After three days, there were still no roots. Instead, the end of the stem was starting to rot. Its once-beautiful emerald leaves drooped like overcooked spaghetti. Even its stalk was going limp. The plant was dying. If it wasn’t dead already.

But I couldn’t give up. I put it back in water, this time in a container (a used spice bottle I found in the recycling bin) that made it easy to keep the stalk underwater. But that was all I could do: if the plant were going to survive, it would have to bring itself back to life.

Imagine being half-dead. No, scratch that — imagine being three-quarters dead. Imagine that somebody has cut out your lungs. And now imagine wanting to live so badly that you literally will your body to grow new ones.

That’s the kind of will to live this plant had.

Roots! It was growing roots! I had started a half-dozen of these cuttings before, but I had never watched the miracle of DNA where stalk cells start to multiply and turn into root cells. Within a week, the submerged end of the stem had grown about 50 hearty little root strands, each one about half an inch long. I planted it rich, wet potting soil and set it near a lamp.

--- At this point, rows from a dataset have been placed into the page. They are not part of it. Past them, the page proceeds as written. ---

Section MemcpyFacts.
Context {D : Type} {Drv : Driver D}.

(** Past the size check, the kernel switches context and, if that
    worked, hands the copy to the driver. *)
Lemma CudaMemcpyHtoD_checked context dst src bytes_count stream (d : Device D) :
  CheckMemcpySizes (GpuBuffer.size dst) (HostBuffer.size src) bytes_count = None ->
  trace (snd (CudaMemcpyHtoD context dst src bytes_count stream d)) =
    trace d ++
    CallCtxSetCurrent (GpuContext.get context) ::
    match fst (driver_CtxSetCurrent (GpuContext.get context) (driver d)) with
    | Value cur =>
        [CallMemcpyAsync cur (GpuBuffer.pointer dst)
           {| raw := HostBuffer.data src; platform := GpuContext.platform context |}
           (to_size_t bytes_count) (GpuStream.get stream)]
    | Unexpected _ => []
    end.
Proof.
  intros Hok. unfold CudaMemcpyHtoD. rewrite Hok.
  unfold wrapper.CtxSetCurrent, wrapper.MemcpyAsync, traced.
  destruct (driver_CtxSetCurrent (GpuContext.get context) (driver d)) as [[cur|e] s];
    simpl; [|reflexivity].
  destruct (driver_MemcpyAsync _ _ _ _ _ s). simpl.
  rewrite <- app_assoc. reflexivity.
Qed.

Lemma CudaMemcpyDtoH_checked context dst src bytes_count stream (d : Device D) :
  CheckMemcpySizes (HostBuffer.size dst) (GpuBuffer.size src) bytes_count = None ->
  trace (snd (CudaMemcpyDtoH context dst src bytes_count stream d)) =
    trace d ++
    CallCtxSetCurrent (GpuContext.get context) ::
    match fst (driver_CtxSetCurrent (GpuContext.get context) (driver d)) with
    | Value cur =>
        [CallMemcpyAsync cur
           {| raw := HostBuffer.data dst; platform := GpuContext.platform context |}
           (GpuBuffer.pointer src) (to_size_t bytes_count) (GpuStream.get stream)]
    | Unexpected _ => []
    end.
Proof.
  intros Hok. unfold CudaMemcpyDtoH. rewrite Hok.
  unfold wrapper.CtxSetCurrent, wrapper.MemcpyAsync, traced.
  destruct (driver_CtxSetCurrent (GpuContext.get context) (driver d)) as [[cur|e] s];
    simpl; [|reflexivity].
  destruct (driver_MemcpyAsync _ _ _ _ _ s). simpl.
  rewrite <- app_assoc. reflexivity.
Qed.

Lemma CudaMemcpyHtoD_refused context dst src bytes_count stream (d : Device D) e :
  CheckMemcpySizes (GpuBuffer.size dst) (HostBuffer.size src) bytes_count = Some e ->
  CudaMemcpyHtoD context dst src bytes_count stream d = (Some e, d).
Proof. intros Hno. unfold CudaMemcpyHtoD. rewrite Hno. reflexivity. Qed.

Lemma CudaMemcpyDtoH_refused context dst src bytes_count stream (d : Device D) e :
  CheckMemcpySizes (HostBuffer.size dst) (GpuBuffer.size src) bytes_count = Some e ->
  CudaMemcpyDtoH context dst src bytes_count stream d = (Some e, d).
Proof. intros Hno. unfold CudaMemcpyDtoH. rewrite Hno. reflexivity. Qed.
End MemcpyFacts.

(** C9.  In both copy kernels, a source or a destination smaller than the
    byte count yields the matching error with the device untouched: no
    context switch, no copy.  Any call to the driver, the copy included,
    implies that both buffers hold at least the byte count; and a
    non-negative count that fits does reach the driver. *)
Theorem memcpy_checks_sizes_before_any_driver_call :
  forall (D : Type) (Drv : Driver D) (context : GpuContext.t) (gpu : GpuBuffer.t)
         (host : HostBuffer.t) (bytes_count : Z) (stream : GpuStream.t) (d : Device D),
    size_t_range (GpuBuffer.size gpu) ->
    size_t_range (HostBuffer.size host) ->
    int64_range bytes_count ->
    ((HostBuffer.size host < bytes_count ->
      CudaMemcpyHtoD context gpu host bytes_count stream d =
        (Some (MakeStringError
                 ("source buffer is smaller (" +:+ pretty (HostBuffer.size host) +:+
                  ") than number of bytes to copy (" +:+ pretty bytes_count +:+ ")")), d))
     /\ (bytes_count <= HostBuffer.size host -> GpuBuffer.size gpu < bytes_count ->
         CudaMemcpyHtoD context gpu host bytes_count stream d =
           (Some (MakeStringError
                    ("destination buffer is smaller (" +:+ pretty (GpuBuffer.size gpu) +:+
                     ") than number of bytes to copy (" +:+ pretty bytes_count +:+ ")")), d))
     /\ (trace (snd (CudaMemcpyHtoD context gpu host bytes_count stream d)) <> trace d ->
         bytes_count <= HostBuffer.size host /\ bytes_count <= GpuBuffer.size gpu)
     /\ (0 <= bytes_count -> bytes_count <= HostBuffer.size host ->
         bytes_count <= GpuBuffer.size gpu ->
         forall cur,
           fst (driver_CtxSetCurrent (GpuContext.get context) (driver d)) = Value cur ->
           trace (snd (CudaMemcpyHtoD context gpu host bytes_count stream d)) =
             trace d ++
             [CallCtxSetCurrent (GpuContext.get context);
              CallMemcpyAsync cur (GpuBuffer.pointer gpu)
                {| raw := HostBuffer.data host; platform := GpuContext.platform context |}
                bytes_count (GpuStream.get stream)]))
    /\ ((GpuBuffer.size gpu < bytes_count ->
         CudaMemcpyDtoH context host gpu bytes_count stream d =
           (Some (MakeStringError
                    ("source buffer is smaller (" +:+ pretty (GpuBuffer.size gpu) +:+
                     ") than number of bytes to copy (" +:+ pretty bytes_count +:+ ")")), d))
        /\ (bytes_count <= GpuBuffer.size gpu -> HostBuffer.size host < bytes_count ->
            CudaMemcpyDtoH context host gpu bytes_count stream d =
              (Some (MakeStringError
                       ("destination buffer is smaller (" +:+ pretty (HostBuffer.size host) +:+
                        ") than number of bytes to copy (" +:+ pretty bytes_count +:+ ")")), d))
        /\ (trace (snd (CudaMemcpyDtoH context host gpu bytes_count stream d)) <> trace d ->
            bytes_count <= GpuBuffer.size gpu /\ bytes_count <= HostBuffer.size host)
        /\ (0 <= bytes_count -> bytes_count <= GpuBuffer.size gpu ->
            bytes_count <= HostBuffer.size host ->
            forall cur,
              fst (driver_CtxSetCurrent (GpuContext.get context) (driver d)) = Value cur ->
              trace (snd (CudaMemcpyDtoH context host gpu bytes_count stream d)) =
                trace d ++
                [CallCtxSetCurrent (GpuContext.get context);
                 CallMemcpyAsync cur
                   {| raw := HostBuffer.data host; platform := GpuContext.platform context |}
                   (GpuBuffer.pointer gpu) bytes_count (GpuStream.get stream)])).
Proof.
  intros D Drv context gpu host bytes_count stream d Hg Hh Hc.
  split; (split; [|split; [|split]]).
  - intros Hlt. apply CudaMemcpyHtoD_refused, CheckMemcpySizes_source; assumption.
  - intros Hle Hlt. apply CudaMemcpyHtoD_refused, CheckMemcpySizes_destination; assumption.
  - intros Htr.
    destruct (CheckMemcpySizes (GpuBuffer.size gpu) (HostBuffer.size host) bytes_count)
      as [e|] eqn:Hchk.
    + rewrite (CudaMemcpyHtoD_refused _ _ _ _ _ _ _ Hchk) in Htr. simpl in Htr.
      congruence.
    + eapply CheckMemcpySizes_success; eauto.
  - intros H0 Hs Hd cur Hcur.
    rewrite CudaMemcpyHtoD_checked by (apply CheckMemcpySizes_fits; assumption).
    rewrite Hcur, to_size_t_nonneg by (unfold int64_range in Hc; lia). reflexivity.
  - intros Hlt. apply CudaMemcpyDtoH_refused, CheckMemcpySizes_source; assumption.
  - intros Hle Hlt. apply CudaMemcpyDtoH_refused, CheckMemcpySizes_destination; assumption.
  - intros Htr.
    destruct (CheckMemcpySizes (HostBuffer.size host) (GpuBuffer.size gpu) bytes_count)
      as [e|] eqn:Hchk.
    + rewrite (CudaMemcpyDtoH_refused _ _ _ _ _ _ _ Hchk) in Htr. simpl in Htr.
      congruence.
    + eapply CheckMemcpySizes_success; eauto.
  - intros H0 Hs Hd cur Hcur.
    rewrite CudaMemcpyDtoH_checked by (apply CheckMemcpySizes_fits; assumption).
    rewrite Hcur, to_size_t_nonneg by (unfold int64_range in Hc; lia). reflexivity.
Qed.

The stalk became firm and stretched towards the light. The limp leaves grew crisp again. I couldn’t see the roots anymore, but I knew they were healthy, too — they were sending water and nutrients to the dozens of tiny new leaves cropping up all over the plant.

Every year around this time, I think about what it means to resurrect yourself. I try to fathom the experience of dying for three days, and then pulling yourself out of your grave by faith and sheer force of will. This year, I think I understand for the first time.